[Collected data]
=-=-=

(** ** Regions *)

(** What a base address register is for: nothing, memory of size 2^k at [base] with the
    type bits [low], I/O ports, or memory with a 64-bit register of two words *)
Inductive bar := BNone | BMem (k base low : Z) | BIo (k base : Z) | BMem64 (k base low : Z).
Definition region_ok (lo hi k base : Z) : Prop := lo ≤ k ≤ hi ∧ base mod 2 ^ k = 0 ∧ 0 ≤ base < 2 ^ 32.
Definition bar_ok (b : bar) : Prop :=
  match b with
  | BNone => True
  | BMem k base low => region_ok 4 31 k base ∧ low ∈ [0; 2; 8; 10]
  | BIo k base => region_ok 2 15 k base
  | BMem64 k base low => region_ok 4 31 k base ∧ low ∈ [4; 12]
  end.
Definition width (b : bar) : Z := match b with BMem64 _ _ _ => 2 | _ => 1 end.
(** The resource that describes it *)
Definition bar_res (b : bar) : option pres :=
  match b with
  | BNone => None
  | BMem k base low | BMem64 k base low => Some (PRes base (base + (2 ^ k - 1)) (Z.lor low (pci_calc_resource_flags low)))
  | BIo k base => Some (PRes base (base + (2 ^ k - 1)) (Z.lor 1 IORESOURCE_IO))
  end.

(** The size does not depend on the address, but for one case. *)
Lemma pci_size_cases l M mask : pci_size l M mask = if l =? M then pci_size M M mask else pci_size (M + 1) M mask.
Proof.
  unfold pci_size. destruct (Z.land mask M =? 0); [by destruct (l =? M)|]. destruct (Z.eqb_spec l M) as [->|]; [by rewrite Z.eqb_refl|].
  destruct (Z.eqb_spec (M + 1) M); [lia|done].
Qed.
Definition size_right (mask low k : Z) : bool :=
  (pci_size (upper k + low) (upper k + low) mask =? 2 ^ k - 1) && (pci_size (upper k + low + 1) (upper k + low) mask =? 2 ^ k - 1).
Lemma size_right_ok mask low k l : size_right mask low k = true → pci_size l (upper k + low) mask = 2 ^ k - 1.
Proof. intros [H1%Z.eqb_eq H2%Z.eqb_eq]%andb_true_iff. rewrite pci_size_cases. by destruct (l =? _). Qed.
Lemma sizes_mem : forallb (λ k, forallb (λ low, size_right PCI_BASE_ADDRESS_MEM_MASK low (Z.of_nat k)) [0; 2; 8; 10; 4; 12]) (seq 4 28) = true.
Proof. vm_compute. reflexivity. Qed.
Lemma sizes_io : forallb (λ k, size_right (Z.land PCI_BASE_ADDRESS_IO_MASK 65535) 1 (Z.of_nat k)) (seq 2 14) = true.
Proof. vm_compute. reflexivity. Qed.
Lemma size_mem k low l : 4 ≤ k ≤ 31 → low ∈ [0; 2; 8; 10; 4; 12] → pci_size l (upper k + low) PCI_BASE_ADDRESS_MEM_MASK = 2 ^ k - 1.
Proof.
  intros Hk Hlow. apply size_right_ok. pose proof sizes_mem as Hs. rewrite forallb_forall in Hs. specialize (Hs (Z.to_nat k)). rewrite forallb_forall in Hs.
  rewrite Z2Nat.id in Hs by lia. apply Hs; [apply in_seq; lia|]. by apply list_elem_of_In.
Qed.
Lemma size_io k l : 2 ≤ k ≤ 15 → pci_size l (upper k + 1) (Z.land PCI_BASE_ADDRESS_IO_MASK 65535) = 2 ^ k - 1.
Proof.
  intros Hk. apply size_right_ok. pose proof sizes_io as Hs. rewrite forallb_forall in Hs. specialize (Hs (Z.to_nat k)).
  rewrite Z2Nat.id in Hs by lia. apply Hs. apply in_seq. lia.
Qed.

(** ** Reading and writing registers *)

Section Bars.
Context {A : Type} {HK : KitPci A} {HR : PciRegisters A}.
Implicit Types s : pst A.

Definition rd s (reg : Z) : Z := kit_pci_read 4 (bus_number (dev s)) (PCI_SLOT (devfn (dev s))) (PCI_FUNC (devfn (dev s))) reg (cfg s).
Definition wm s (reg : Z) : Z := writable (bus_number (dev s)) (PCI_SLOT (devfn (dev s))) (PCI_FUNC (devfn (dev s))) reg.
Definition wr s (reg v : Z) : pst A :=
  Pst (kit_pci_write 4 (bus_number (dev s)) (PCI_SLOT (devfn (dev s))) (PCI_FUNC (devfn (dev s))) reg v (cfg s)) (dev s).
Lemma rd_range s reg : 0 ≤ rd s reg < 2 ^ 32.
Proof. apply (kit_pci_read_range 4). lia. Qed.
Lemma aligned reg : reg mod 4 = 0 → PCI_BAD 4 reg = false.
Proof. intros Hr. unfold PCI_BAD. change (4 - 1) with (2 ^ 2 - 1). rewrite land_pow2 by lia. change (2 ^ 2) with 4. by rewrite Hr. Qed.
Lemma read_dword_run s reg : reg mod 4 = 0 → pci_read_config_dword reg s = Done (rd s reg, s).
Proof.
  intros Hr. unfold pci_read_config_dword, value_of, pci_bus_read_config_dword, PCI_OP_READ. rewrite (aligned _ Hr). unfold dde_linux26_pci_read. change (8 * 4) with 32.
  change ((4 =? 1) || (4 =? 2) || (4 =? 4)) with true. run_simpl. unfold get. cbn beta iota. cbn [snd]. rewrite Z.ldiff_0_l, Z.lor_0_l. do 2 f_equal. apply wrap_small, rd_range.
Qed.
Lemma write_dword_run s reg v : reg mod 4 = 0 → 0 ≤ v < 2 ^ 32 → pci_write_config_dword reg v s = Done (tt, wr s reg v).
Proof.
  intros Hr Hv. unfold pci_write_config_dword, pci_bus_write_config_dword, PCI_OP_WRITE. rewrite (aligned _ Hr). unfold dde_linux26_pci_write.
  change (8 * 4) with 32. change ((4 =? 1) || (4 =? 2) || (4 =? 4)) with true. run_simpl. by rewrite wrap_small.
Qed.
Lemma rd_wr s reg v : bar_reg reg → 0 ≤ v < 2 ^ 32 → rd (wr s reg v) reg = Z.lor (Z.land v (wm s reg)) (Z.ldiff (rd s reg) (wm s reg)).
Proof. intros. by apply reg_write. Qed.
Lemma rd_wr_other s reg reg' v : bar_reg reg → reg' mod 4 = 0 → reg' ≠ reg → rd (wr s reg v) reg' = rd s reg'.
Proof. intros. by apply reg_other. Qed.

=-=-=

## WHAT IS REQUIRED
Return each line above where the word "BNone" shows up.

## REPLY
Inductive bar := BNone | BMem (k base low : Z) | BIo (k base : Z) | BMem64 (k base low : Z).
  | BNone => True
  | BNone => None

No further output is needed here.